▸ **PROVIDED MATERIAL**:

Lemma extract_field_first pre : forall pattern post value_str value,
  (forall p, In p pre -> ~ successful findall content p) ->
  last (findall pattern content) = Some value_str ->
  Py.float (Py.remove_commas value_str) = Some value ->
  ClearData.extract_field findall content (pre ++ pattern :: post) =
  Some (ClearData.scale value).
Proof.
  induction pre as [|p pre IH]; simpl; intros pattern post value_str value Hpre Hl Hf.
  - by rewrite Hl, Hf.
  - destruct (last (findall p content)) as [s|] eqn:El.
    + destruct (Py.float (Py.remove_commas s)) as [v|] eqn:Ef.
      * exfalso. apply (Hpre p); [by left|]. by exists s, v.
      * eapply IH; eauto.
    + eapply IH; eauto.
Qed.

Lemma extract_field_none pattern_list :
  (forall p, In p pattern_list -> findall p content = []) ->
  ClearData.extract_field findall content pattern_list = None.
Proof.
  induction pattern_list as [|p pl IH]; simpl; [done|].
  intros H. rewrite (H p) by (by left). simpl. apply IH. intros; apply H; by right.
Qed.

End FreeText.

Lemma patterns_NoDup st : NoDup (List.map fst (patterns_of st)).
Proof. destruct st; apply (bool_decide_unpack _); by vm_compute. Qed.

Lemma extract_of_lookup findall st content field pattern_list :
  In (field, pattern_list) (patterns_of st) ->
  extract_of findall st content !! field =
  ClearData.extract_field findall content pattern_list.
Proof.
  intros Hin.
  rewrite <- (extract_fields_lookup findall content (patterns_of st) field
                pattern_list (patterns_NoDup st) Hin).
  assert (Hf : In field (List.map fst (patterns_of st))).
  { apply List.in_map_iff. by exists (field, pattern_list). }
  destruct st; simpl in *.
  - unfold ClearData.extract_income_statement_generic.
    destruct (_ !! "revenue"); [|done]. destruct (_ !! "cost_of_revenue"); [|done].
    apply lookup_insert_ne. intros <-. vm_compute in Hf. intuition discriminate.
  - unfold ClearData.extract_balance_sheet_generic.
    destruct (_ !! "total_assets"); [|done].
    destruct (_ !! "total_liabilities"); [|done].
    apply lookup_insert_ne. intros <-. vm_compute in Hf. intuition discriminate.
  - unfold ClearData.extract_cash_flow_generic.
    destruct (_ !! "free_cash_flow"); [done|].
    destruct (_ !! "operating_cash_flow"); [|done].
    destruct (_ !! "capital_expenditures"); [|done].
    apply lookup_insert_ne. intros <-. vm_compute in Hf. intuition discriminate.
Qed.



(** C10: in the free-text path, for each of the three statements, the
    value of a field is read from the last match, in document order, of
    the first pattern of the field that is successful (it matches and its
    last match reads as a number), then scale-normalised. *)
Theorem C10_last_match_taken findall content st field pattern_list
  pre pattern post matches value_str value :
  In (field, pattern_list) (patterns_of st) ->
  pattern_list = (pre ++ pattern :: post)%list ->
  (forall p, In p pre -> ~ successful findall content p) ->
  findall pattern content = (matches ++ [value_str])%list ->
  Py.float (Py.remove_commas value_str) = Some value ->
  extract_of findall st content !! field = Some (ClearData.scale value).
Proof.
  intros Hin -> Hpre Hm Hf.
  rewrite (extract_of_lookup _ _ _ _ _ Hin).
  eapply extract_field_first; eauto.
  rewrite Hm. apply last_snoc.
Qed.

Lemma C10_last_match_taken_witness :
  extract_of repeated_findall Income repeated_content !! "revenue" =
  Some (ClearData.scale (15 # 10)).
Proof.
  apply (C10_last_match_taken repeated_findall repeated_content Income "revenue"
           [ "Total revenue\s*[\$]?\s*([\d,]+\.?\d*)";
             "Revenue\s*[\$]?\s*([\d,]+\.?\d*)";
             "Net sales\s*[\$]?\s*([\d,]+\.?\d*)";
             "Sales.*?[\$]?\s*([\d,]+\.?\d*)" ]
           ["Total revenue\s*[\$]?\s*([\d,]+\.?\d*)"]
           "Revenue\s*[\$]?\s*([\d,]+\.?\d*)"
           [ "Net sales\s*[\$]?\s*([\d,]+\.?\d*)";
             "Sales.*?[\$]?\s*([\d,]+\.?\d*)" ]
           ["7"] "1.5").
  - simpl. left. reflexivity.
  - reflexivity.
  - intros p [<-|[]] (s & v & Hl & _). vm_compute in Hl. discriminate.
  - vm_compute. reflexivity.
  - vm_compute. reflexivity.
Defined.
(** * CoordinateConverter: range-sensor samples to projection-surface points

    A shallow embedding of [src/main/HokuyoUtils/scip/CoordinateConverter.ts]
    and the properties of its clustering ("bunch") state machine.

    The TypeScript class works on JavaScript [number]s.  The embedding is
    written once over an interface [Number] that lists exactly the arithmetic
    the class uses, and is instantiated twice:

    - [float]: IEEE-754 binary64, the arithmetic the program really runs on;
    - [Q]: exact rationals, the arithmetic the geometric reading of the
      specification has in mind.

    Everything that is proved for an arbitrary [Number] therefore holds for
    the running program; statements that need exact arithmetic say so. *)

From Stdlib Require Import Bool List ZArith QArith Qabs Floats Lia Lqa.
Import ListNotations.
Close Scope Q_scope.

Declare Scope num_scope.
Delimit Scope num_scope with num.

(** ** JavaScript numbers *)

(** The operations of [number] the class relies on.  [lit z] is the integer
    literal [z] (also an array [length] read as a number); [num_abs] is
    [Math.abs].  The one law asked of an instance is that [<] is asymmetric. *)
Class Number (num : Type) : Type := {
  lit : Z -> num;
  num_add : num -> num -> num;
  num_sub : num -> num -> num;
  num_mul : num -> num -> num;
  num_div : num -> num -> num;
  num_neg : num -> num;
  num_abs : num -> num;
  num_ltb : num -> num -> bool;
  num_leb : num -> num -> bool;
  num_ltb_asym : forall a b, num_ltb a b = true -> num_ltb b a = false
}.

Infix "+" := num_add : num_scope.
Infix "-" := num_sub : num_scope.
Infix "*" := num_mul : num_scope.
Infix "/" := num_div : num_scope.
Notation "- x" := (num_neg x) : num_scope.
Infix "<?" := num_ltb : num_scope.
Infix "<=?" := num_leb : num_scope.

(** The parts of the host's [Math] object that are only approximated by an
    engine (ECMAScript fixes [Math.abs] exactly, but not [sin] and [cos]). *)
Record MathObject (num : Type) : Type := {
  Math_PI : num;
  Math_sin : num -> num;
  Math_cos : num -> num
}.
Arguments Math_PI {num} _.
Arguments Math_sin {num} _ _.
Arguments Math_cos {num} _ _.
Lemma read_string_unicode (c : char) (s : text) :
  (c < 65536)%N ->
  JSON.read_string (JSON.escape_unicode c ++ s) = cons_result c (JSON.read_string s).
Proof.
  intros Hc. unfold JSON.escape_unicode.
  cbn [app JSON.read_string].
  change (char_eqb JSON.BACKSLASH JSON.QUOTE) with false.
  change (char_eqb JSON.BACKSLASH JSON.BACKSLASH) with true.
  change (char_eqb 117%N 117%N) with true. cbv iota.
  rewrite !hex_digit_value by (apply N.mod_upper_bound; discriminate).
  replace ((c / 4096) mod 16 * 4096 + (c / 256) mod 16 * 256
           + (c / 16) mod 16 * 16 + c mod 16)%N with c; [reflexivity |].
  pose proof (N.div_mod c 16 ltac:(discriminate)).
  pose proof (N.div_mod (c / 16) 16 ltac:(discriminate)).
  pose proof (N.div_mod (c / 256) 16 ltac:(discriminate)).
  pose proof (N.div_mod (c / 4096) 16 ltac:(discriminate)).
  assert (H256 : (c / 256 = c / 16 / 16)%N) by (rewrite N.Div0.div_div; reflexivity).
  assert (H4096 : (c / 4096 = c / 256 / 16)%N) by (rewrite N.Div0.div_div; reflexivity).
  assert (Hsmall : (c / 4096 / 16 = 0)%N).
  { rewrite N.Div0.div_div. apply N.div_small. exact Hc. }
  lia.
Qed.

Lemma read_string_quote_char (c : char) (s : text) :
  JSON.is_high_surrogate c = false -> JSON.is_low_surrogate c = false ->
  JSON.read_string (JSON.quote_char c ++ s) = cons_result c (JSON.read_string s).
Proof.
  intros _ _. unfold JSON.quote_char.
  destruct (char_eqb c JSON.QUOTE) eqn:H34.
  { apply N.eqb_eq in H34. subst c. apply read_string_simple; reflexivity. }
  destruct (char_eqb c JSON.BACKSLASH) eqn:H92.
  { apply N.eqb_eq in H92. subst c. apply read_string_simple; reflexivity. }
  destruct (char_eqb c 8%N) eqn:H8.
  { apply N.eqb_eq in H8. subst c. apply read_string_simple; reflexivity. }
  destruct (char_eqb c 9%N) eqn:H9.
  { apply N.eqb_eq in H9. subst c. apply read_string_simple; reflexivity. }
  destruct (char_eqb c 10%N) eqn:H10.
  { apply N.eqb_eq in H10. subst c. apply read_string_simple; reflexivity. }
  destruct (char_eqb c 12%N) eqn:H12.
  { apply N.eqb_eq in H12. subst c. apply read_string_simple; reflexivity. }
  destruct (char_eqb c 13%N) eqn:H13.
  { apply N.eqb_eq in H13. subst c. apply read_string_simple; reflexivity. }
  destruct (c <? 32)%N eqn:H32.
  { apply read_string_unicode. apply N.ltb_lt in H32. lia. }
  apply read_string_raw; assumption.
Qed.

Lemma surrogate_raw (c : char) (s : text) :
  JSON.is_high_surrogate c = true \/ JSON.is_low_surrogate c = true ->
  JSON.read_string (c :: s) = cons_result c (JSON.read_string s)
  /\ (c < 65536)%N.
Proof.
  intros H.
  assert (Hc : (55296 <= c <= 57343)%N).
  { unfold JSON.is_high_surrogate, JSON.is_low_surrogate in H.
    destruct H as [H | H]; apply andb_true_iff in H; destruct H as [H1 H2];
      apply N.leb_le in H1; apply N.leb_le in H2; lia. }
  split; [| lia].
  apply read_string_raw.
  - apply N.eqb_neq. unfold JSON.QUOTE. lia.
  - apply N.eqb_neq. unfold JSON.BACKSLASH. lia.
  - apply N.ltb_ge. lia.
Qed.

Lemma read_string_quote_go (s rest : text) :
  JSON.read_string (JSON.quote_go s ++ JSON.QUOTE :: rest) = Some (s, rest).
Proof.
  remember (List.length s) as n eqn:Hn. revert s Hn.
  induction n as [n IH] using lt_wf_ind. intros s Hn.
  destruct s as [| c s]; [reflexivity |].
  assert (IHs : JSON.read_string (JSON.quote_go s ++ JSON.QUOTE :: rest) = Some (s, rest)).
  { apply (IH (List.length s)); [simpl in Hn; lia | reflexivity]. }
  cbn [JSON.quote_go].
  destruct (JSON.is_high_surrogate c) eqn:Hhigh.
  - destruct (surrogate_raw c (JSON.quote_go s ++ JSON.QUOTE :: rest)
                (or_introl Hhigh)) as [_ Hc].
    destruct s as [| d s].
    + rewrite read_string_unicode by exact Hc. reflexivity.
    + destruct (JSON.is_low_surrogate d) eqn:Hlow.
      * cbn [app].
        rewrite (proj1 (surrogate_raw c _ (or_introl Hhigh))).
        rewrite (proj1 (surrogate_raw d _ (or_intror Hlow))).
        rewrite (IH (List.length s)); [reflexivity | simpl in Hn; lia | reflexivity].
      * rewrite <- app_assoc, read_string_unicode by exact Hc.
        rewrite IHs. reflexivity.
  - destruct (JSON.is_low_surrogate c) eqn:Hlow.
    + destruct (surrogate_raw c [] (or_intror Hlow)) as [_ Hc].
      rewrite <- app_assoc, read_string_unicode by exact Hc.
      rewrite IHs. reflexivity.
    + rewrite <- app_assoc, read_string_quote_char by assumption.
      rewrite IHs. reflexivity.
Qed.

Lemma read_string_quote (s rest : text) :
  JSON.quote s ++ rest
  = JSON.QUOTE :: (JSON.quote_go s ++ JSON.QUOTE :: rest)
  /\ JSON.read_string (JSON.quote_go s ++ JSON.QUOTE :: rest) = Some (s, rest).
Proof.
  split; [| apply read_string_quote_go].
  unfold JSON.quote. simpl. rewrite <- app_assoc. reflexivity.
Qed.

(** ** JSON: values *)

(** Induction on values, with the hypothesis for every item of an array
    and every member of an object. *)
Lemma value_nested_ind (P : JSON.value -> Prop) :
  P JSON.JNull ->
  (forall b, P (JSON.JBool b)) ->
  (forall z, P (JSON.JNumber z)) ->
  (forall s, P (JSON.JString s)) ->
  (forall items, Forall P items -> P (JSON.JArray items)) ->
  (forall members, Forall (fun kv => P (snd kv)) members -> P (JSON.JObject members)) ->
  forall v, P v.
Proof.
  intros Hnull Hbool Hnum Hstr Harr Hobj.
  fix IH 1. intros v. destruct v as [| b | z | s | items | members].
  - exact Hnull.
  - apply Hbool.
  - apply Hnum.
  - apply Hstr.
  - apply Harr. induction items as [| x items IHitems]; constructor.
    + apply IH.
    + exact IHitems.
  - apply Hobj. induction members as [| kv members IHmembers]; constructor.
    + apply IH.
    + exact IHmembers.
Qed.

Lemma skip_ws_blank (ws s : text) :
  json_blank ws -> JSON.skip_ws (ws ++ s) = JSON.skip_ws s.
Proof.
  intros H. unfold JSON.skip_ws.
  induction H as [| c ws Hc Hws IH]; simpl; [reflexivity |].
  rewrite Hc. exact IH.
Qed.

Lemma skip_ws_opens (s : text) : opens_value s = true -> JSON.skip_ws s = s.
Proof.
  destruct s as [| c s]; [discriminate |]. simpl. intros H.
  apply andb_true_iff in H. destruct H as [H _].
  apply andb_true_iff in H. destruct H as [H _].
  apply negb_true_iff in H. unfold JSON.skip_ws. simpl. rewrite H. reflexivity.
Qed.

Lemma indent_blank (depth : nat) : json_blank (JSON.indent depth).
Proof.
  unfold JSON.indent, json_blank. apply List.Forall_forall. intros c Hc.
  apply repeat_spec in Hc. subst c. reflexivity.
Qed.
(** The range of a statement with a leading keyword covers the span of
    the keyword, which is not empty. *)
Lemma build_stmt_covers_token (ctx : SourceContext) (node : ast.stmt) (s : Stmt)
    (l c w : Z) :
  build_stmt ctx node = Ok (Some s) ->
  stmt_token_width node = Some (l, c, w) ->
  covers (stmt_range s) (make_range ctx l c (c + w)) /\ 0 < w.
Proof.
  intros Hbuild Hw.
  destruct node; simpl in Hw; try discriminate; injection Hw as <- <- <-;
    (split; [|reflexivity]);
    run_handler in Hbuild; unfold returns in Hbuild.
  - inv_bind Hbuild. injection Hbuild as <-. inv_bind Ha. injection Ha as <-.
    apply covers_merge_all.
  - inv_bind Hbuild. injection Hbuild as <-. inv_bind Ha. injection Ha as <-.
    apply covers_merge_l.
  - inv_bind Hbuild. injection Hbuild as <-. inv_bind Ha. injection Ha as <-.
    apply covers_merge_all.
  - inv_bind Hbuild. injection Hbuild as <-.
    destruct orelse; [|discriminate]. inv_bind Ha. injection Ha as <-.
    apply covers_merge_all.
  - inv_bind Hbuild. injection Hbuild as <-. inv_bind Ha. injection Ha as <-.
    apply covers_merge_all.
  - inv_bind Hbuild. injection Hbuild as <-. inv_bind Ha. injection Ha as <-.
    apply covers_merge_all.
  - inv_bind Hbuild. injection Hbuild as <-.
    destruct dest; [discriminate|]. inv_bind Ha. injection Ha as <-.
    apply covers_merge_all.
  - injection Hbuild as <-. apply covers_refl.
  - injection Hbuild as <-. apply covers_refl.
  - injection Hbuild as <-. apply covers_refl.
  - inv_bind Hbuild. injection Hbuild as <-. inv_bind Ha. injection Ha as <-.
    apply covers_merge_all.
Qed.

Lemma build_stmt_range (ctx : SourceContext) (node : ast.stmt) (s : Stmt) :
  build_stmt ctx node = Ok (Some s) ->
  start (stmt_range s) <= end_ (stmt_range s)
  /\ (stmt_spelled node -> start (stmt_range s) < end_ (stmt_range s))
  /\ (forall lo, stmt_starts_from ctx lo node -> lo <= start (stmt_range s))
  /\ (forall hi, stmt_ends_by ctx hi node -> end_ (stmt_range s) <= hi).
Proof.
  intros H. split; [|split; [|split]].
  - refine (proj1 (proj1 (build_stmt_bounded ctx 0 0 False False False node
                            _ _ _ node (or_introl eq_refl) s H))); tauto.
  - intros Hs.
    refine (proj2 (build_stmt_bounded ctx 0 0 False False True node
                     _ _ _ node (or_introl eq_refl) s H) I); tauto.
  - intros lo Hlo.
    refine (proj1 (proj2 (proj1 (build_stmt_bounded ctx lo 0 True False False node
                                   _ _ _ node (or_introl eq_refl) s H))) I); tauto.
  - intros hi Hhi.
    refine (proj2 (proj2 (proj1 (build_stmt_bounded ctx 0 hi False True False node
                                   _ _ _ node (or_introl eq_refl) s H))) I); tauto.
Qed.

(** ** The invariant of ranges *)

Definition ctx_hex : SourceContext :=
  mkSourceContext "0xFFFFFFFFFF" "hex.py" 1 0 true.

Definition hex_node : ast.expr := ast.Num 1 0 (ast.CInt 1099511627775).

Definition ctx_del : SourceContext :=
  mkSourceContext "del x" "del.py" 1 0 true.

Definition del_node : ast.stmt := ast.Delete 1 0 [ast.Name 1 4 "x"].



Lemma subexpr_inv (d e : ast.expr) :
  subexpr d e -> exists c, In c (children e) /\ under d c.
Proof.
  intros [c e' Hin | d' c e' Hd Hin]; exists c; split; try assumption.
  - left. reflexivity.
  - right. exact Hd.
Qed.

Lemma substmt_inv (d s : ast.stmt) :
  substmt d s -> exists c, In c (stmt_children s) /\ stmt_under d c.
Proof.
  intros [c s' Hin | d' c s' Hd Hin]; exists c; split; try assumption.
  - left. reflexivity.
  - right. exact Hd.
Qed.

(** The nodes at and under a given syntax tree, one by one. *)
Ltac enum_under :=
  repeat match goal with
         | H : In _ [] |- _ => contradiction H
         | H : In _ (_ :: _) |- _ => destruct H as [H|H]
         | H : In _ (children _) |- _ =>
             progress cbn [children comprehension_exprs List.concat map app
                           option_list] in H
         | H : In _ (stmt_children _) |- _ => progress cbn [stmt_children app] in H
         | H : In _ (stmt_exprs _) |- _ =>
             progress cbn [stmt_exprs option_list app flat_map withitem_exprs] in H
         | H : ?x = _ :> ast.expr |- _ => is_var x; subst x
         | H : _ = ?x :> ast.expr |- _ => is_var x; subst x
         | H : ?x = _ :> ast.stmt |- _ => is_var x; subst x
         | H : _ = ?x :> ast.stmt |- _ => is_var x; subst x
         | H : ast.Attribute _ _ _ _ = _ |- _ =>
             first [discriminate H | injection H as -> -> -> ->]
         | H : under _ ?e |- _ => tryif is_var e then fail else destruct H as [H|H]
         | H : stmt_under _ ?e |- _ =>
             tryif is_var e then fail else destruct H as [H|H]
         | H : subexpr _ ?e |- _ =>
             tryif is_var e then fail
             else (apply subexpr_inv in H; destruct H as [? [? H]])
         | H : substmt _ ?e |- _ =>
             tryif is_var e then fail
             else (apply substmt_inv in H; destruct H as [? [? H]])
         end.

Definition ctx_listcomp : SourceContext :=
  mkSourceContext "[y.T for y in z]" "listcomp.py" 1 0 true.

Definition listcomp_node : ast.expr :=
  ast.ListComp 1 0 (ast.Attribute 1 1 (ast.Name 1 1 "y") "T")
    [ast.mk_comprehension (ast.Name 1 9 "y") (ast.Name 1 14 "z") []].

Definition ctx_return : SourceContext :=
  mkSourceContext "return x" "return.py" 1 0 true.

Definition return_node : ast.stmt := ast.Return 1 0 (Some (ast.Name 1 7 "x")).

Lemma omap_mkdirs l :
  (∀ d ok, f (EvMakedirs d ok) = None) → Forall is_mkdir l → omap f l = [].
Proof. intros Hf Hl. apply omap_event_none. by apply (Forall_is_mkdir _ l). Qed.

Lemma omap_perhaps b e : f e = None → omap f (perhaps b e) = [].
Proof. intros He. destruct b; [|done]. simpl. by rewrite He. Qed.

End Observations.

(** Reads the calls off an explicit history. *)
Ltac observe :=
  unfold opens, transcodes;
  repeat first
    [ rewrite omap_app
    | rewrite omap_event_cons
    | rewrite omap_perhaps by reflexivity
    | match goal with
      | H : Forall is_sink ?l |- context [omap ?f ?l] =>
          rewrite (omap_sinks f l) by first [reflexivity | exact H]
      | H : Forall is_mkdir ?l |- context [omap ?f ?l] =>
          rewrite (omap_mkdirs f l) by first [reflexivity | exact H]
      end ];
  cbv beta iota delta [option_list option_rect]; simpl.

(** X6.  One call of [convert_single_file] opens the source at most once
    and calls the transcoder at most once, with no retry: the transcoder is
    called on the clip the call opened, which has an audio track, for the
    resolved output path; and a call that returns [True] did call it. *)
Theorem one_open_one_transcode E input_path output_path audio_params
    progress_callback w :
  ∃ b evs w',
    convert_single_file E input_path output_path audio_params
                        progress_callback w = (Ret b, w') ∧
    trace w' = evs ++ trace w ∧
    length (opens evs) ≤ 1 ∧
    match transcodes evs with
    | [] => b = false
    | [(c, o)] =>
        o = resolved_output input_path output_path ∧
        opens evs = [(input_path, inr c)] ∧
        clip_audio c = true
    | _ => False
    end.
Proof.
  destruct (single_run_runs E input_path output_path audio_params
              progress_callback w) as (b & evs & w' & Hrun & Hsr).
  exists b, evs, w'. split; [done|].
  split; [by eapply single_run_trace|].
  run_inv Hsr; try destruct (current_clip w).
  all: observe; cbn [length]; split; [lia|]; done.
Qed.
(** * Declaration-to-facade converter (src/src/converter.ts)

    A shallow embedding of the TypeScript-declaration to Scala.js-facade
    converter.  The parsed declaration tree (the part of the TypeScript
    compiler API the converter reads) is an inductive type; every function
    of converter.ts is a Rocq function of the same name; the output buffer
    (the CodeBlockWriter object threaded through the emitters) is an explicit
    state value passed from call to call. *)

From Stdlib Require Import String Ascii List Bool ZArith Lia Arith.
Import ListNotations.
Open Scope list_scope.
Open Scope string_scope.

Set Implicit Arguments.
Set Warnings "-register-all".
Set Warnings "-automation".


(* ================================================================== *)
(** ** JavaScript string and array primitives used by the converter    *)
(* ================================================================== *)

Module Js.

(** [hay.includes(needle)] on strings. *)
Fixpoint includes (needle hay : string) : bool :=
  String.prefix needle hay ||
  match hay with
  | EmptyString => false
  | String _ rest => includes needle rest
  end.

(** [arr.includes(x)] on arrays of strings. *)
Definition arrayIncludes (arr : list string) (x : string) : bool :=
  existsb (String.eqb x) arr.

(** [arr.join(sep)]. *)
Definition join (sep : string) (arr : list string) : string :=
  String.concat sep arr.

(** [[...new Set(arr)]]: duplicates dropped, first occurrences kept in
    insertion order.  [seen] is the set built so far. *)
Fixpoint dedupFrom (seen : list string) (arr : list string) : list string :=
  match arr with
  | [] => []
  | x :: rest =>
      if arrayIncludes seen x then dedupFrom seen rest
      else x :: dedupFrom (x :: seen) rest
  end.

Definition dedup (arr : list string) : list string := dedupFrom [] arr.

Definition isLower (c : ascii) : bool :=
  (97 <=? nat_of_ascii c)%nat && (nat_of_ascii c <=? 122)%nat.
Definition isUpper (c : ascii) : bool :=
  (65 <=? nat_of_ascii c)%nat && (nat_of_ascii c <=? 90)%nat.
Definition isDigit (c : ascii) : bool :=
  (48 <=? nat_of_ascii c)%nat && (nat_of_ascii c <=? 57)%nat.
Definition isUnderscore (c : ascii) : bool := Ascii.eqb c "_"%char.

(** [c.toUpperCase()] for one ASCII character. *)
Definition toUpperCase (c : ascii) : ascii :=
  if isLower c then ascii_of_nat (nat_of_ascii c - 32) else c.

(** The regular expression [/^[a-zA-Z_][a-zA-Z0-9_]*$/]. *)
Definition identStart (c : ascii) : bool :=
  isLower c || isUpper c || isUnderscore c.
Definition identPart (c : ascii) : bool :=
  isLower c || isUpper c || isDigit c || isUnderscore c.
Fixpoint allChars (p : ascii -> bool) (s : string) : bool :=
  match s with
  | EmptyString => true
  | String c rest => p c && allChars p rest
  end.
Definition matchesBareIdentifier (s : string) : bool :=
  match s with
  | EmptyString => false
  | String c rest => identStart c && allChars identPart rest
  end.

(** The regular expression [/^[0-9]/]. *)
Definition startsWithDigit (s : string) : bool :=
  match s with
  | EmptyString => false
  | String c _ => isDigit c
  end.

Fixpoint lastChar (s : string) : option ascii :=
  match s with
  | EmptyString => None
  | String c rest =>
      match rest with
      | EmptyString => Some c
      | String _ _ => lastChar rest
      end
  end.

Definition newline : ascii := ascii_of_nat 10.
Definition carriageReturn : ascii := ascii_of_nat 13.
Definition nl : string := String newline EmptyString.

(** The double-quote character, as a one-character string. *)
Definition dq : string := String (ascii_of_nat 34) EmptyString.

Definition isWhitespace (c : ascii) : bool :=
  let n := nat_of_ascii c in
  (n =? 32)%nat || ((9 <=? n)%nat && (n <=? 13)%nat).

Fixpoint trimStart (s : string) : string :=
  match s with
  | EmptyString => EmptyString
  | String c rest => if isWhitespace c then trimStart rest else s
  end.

▸ **TASK ITEM**: Transcribe the material exactly, stopping after the "- by rewrite Hl, Hf." line.

▸ **ANSWER AREA**:
Lemma extract_field_first pre : forall pattern post value_str value,
  (forall p, In p pre -> ~ successful findall content p) ->
  last (findall pattern content) = Some value_str ->
  Py.float (Py.remove_commas value_str) = Some value ->
  ClearData.extract_field findall content (pre ++ pattern :: post) =
  Some (ClearData.scale value).
Proof.
  induction pre as [|p pre IH]; simpl; intros pattern post value_str value Hpre Hl Hf.
  - by rewrite Hl, Hf.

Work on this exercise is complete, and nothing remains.